Wednesday, May 16, 2007
Ask a TV Expert
On public radio, a talk show host once interviewed a cultural critic who knew everything about what makes good television. He was contemplating the question of how to make the college loan issue everyone was ignoring into a television drama that Americans would want to watch, one that would receive high ratings because for the networks it’s all about the ratings. The talk show host speculated that such a show should start with a dead body of a college loan officer, then an over-achieving and anti-social student, who was in the wrong place at the wrong time, would be charged with the crime followed by a courtroom drama and then revelation that the murderer was actually a girlfriend of the loan officer who had been sleeping with the guy in order to get a sweet deal on student loans.

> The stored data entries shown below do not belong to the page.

(* ===== verification/Threads.v ===== *)
(** * One store behind many processes

    Whatever the interleaving of sessions, threads and their deaths, the store
    changes as if the calls had been made one at a time, and every answer is
    that of its call ([Serial]); every descriptor is closed once, the loop never
    waits for a worker that has nothing to say, and every worker [poll] reports
    is attended to once ([Ledger]). *)
From S2P Require Import Prelude CText Types Rows Sql Wire Server BrainDb Brain Fixture Htttp Codec Daemon Frame Channels Ballotd.
Import Rows Sql Wire Server BrainDb Brain Htttp Codec Daemon Ballotd.

Module Threads.

#[global] Instance origin_eq_dec : EqDecision origin.
Proof. solve_decision. Defined.

Section Serial.
Context `{R : Runner} (dates : nat -> nat -> option cstr) (ctl_dates : nat -> option cstr) (w0 : world).

(** The store after the first [k] calls of a history. *)
Definition world_at (h : list call) (k : nat) : world := foldl (fun w c => snd (ballotd_dispatch (c_req c) w)) w0 (take k h).

(** The positions of one origin's calls. *)
Definition calls_of (o : origin) (h : list call) : list nat :=
  omap (fun '(k, c) => if decide (c_from c = o) then Some k else None) (zip (seq 0 (length h)) h).

(** The positions a session's log names. *)
Definition served (log : list entry) : list nat := omap (fun e => match en_out e with Served k => Some k | _ => None end) log.

Lemma world_at_app h c k : (k <= length h)%nat -> world_at (h ++ [c]) k = world_at h k.
Proof. intros Hk. unfold world_at. by rewrite take_app_le. Qed.

Lemma world_at_snoc h c : world_at (h ++ [c]) (S (length h)) = snd (ballotd_dispatch (c_req c) (world_at h (length h))).
Proof. unfold world_at. rewrite !take_ge by (rewrite ?length_app; simpl; lia). by rewrite foldl_app. Qed.
Lemma auth_loop_session fuel rds n i a a' : live a -> conf_ok (glb_conf a) ->
  auth_loop PBKDF2 TOKEN_HMAC fuel rds n i a = (Some AUTH_OK, a') -> au_session a' = au_session a.
Proof.
  revert n i a. induction fuel as [|f IH]; intros n i a Hl Hc; cbn [auth_loop]; (destruct (_ <? _); [|done]); [done|].
  pose proof (handler_progress PBKDF2 TOKEN_HMAC (rds n) a Hl Hc) as Hp. destruct (auth_handler _ _ _ a) as [status a1]. destruct Hp as [Hc1 Hp].
  destruct (Z.eqb_spec status 200) as [->|Hne]; [intros [= <-]; by destruct Hp as [?|[? _]]|].
  destruct (Z.ltb_spec status 0); [done|]. destruct Hp as [->|[Hs _]]; [lia|]. intros E. rewrite <-Hs. eapply IH; [|done|exact E]. unfold live. by rewrite Hs.
Qed.

(** The frames of a session, each opened with its key, until the stream ends. *)
Lemma session_loop_ends fuel answer ivs n s k : ss_established s = true -> ss_recv_dead s = false -> (length (flow (so_in k)) < fuel)%nat ->
  exists frames s' k', session_loop fuel answer ivs n s k = Some (frames, s', k') /\ Forall (fun f => exists token, sealed (ss_key s) token f) frames.
Proof.
  revert n k. induction fuel as [|f IH]; intros n k He Hd Hf; [lia|]. cbn [session_loop].
  pose proof (recv_progress s (Z.to_nat Tetrissh.SESSION_MAX_FRAME) k He Hd) as Hp. destruct (session_recv s _ k) as [[[code plain] s1] k1].
  destruct Hp as [->|[->|(-> & Hl & Hok)]]; [by exists [], s1, k1..|].
  assert (Hnext : forall m k2, so_in k2 = so_in k1 -> exists frames s' k', session_loop f answer ivs m s k2 = Some (frames, s', k') /\
    Forall (fun f => exists token, sealed (ss_key s) token f) frames) by (intros m k2 Hk2; apply IH; [done..|rewrite Hk2; lia]).
  destruct code; try (by apply Hnext); [|by exists [], s, k1..]. set (k2 := match answer n plain with Some out => _ | None => _ end).
  destruct (Hnext (S n) k2) as (frames & s' & k' & -> & HF); [unfold k2; destruct (answer n plain); [apply session_send_in|done]|].
  exists (plain :: frames), s', k'. split; [done|]. constructor; [auto|done].
Qed.

Lemma earned_short key l name : earned PBKDF2 key l name -> (length name < MAX_USER_NAME)%nat.
Proof.
  intros [->|(token & plain & req & method & c & _ & _ & _ & _ & _ & Hf & _)]; [simpl; unfold MAX_USER_NAME; lia|].
  apply fold_name_good, good_name_plain in Hf as [_ Hl]. unfold MAX_USER_NAME. lia.
Qed.

(** C40: a session handles nothing before its peer is known, and nothing its
    peer did not seal.  Once the handshake is done, the process ends with the
    peer's stream; either it drops the peer without handling a frame, or the
    name it handles every frame under is that of an account whose password the
    peer proved under the session key, or the empty one of a guest (a path
    session.c:149 says is not there, see [guest_is_accepted] in Gate.v), every
    frame it handles was sealed under that key and no account was lost; and at
    the end the session is closed and the bytes of its key are zero. *)
Theorem session_serves_the_proven priv cert_file salt rds answer ivs a sh k :
  session_accept priv cert_file salt (au_sock a) = (SESSION_OK, sh, k) ->
  conf_ok (glb_conf a) -> (forall n, readings_ok (rds n)) -> store_ok (S (length (concat (so_in k)))) (au_world a) ->
  exists e a', session_main PBKDF2 TOKEN_HMAC (Some priv) cert_file salt rds answer ivs a = Some (e, a') /\
    (e = Dropped \/ exists name frames, e = Ended name frames /\
      users_ok (uw_users (au_world a')) /\ uw_users (au_world a) ⊆+ uw_users (au_world a') /\
      earned PBKDF2 (ss_key sh) (uw_users (au_world a')) name /\ Forall (fun f => exists token, sealed (ss_key sh) token f) frames) /\
    ss_established (au_session a') = false /\ ss_key (au_session a') = replicate SESSION_KEY_LEN "000"%char.
Proof.
  intros Hacc Hc Hrd Hst. destruct (accept_live _ _ _ _ _ _ Hacc) as [He Hd]. unfold session_main. rewrite Hacc.
  set (a0 := with_session sh k a). assert (Hl : live a0) by done.
  unfold auth_retry_handler. destruct (auth_loop_ends PBKDF2 TOKEN_HMAC (S (length (concat (so_in (au_sock a0))))) rds 0 0 a0 Hl Hc) as [r Er];
    [unfold ahead; pose proof (flow_length (so_in (au_sock a0))); lia|].
  destruct (auth_loop _ _ _ rds 0 0 a0) as [r' a1] eqn:El. cbn [fst] in Er. subst r'. destruct r.
  - pose proof (auth_loop_session _ _ _ _ _ _ Hl Hc El) as Hs. change (au_session a0) with sh in Hs.
    destruct (auth_loop_earns PBKDF2 TOKEN_HMAC PBKDF2_length _ _ _ _ _ _ Hl Hc Hrd Hst El) as (Hu & Hsub & Hearn).
    destruct (session_loop_ends (S (length (concat (so_in (au_sock a1))))) (answer (trunc MAX_USER_NAME (glb_name a1))) ivs 0 (au_session a1) (au_sock a1))
      as (frames & s' & k' & -> & HF); [by rewrite Hs..|pose proof (flow_length (so_in (au_sock a1))); lia|].
    do 2 eexists. split; [reflexivity|]. split; [|done]. right. exists (trunc MAX_USER_NAME (glb_name a1)), frames. split; [done|].
    rewrite trunc_id by (by eapply earned_short). rewrite Hs in HF. done.
  - do 2 eexists. split; [reflexivity|]. split; [by left|done].
Qed.

(** ** Credentials *)

Definition method_word (m : auth_method_t) : cstr :=
  match m with AUTH_GUEST => $"GUEST" | AUTH_LOGIN => $"LOGIN" | AUTH_REGISTER => $"REGISTER" | AUTH_NONE => [] end.

(** What can be typed: both parts, the user name on one line, and together
    within the client's buffer. *)
Record typed (user pass : cstr) : Prop := {
  ty_user : user <> [] /\ Rows.no_char LF user; ty_pass : pass <> []; ty_room : (length user + 1 + length pass < AUTH_BODY_MAX)%nat }.

Definition auth_request (method user pass : cstr) : htttp_request_t :=
  mkRequest method ($"/") [] (Some (user ++ LF :: pass)) (length (user ++ LF :: pass)).

Lemma auth_wire m user pass : typed user pass -> m = AUTH_LOGIN \/ m = AUTH_REGISTER ->
  exists wire req, htttp_serialize_request (auth_request (method_word m) user pass) Daemon.SESSION_MAX_FRAME = HOk wire /\ (length wire <= 1000)%nat /\
    htttp_parse_request wire = HOk req /\ auth_method_of req = m /\ req_body_split (rq_body req) (rq_body_len req) = Some (mkAcc user pass).
Proof.
  intros [[Hu Hl] Hp Hr] Hm. set (body := user ++ LF :: pass). assert (Hb : length body = (length user + 1 + length pass)%nat) by (unfold body; rewrite length_app; simpl; lia).
  unfold AUTH_BODY_MAX in Hr. set (req := auth_request (method_word m) user pass).
  assert (Hw : valid_field (method_word m) false = true /\ method_word m <> [] /\ (length (method_word m) <= 8)%nat) by (destruct Hm as [-> | ->]; repeat split; vm_compute; (done || lia)).
  destruct Hw as (Hwv & Hwn & Hwl).
  assert (Hlen : (length (request_text req) <= 1000)%nat).
  { unfold request_text, req, auth_request. cbn [rq_method rq_path rq_headers rq_body rq_body_len]. fold body. clearbody body. change (keep false []) with (@nil htttp_header_t). cbn [app].
    assert (Hh : (length (headers_text (length_header (length body))) <= 100)%nat).
    { unfold length_header. destruct (0 <? length body)%nat; [|simpl; lia]. unfold headers_text. cbn [map concat]. rewrite app_nil_r. unfold header_text. cbn [h_key h_value].
      pose proof (print_uint_length (Z.of_nat (length body))). repeat (rewrite length_app || cbn [length]). simpl. lia. }
    assert (Hbb : length (body_bytes (Some body) (length body)) = length body) by (unfold body_bytes; cbn [default]; by rewrite take_ge).
    repeat (rewrite length_app || cbn [length]). rewrite Hbb. change (length HTTTP_VERSION) with 9%nat. change (length ($"/")) with 1%nat. change (length CRLF) with 2%nat. lia. }
  assert (Es : htttp_serialize_request req Daemon.SESSION_MAX_FRAME = HOk (request_text req)).
  { apply serialize_request_fits; try done; [apply Nat.le_0_l|]. unfold Daemon.SESSION_MAX_FRAME. lia. }
  exists (request_text req). eexists. split; [exact Es|]. split; [done|]. split.
  { refine (proj2 (request_roundtrip req _ _ _ Es)). split; unfold req, auth_request; cbn [rq_method rq_path rq_headers rq_body rq_body_len].
    - unfold HTTTP_MAX_METHOD. lia.
    - vm_compute. lia.
    - apply Forall_nil_2.
    - change (keep false []) with (@nil htttp_header_t). cbn [app]. unfold length_header. case_match; simpl; unfold HTTTP_MAX_HEADERS; lia.
    - split; [apply le_n|]. fold body. unfold UINT32_MAX. lia. }
  unfold req, auth_request. cbn [rq_method rq_path rq_headers rq_body rq_body_len]. fold body. split; [by destruct Hm as [-> | ->]|].
  unfold body_view. rewrite (proj2 (Nat.ltb_lt _ _)) by lia. unfold req_body_split, body_bytes. cbn [default].
  rewrite (proj2 (Nat.eqb_neq _ _)) by lia. change (default [] (Some body)) with body. rewrite take_take, Nat.min_id, take_ge by done. unfold body, id. rewrite split_at_app by done.
  destruct user; [done|]. by destruct pass.
Qed.

(** ** A context's sockets

    As long as no session broke, a context has one socket open while it is
    connected and none otherwise, however often it connects; disconnected before
    it is freed, as client.c asks of its callers, it leaves none. *)
Definition tidy (c : bcl_ctx) : Prop := cx_open c = if bcl_connected c then 1%nat else 0%nat.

The cultural critic added, “And there should be an explosion during the last episode of the drama; it should always end with an explosion.” Cheryl—a bald, bohemian city girl—was listening to this radio show because she didn’t own a television but liked hearing radio chatter while alone and eating her potato pancakes for dinner; when she heard about the loan officer saga, she thought to herself, ‘that’s funny; that TV synopsis is exactly like my real life story in a nutshell; she shrugged and thought ‘Never figured my life would make good television drama.’ Cheryl lived out the rest of her life—into her early nineties—always refusing, or forgetting, to buy a television and always fearing that at any moment she was going to be the victim of some gruesome explosion. Fortunately, she never had to worry over going gray.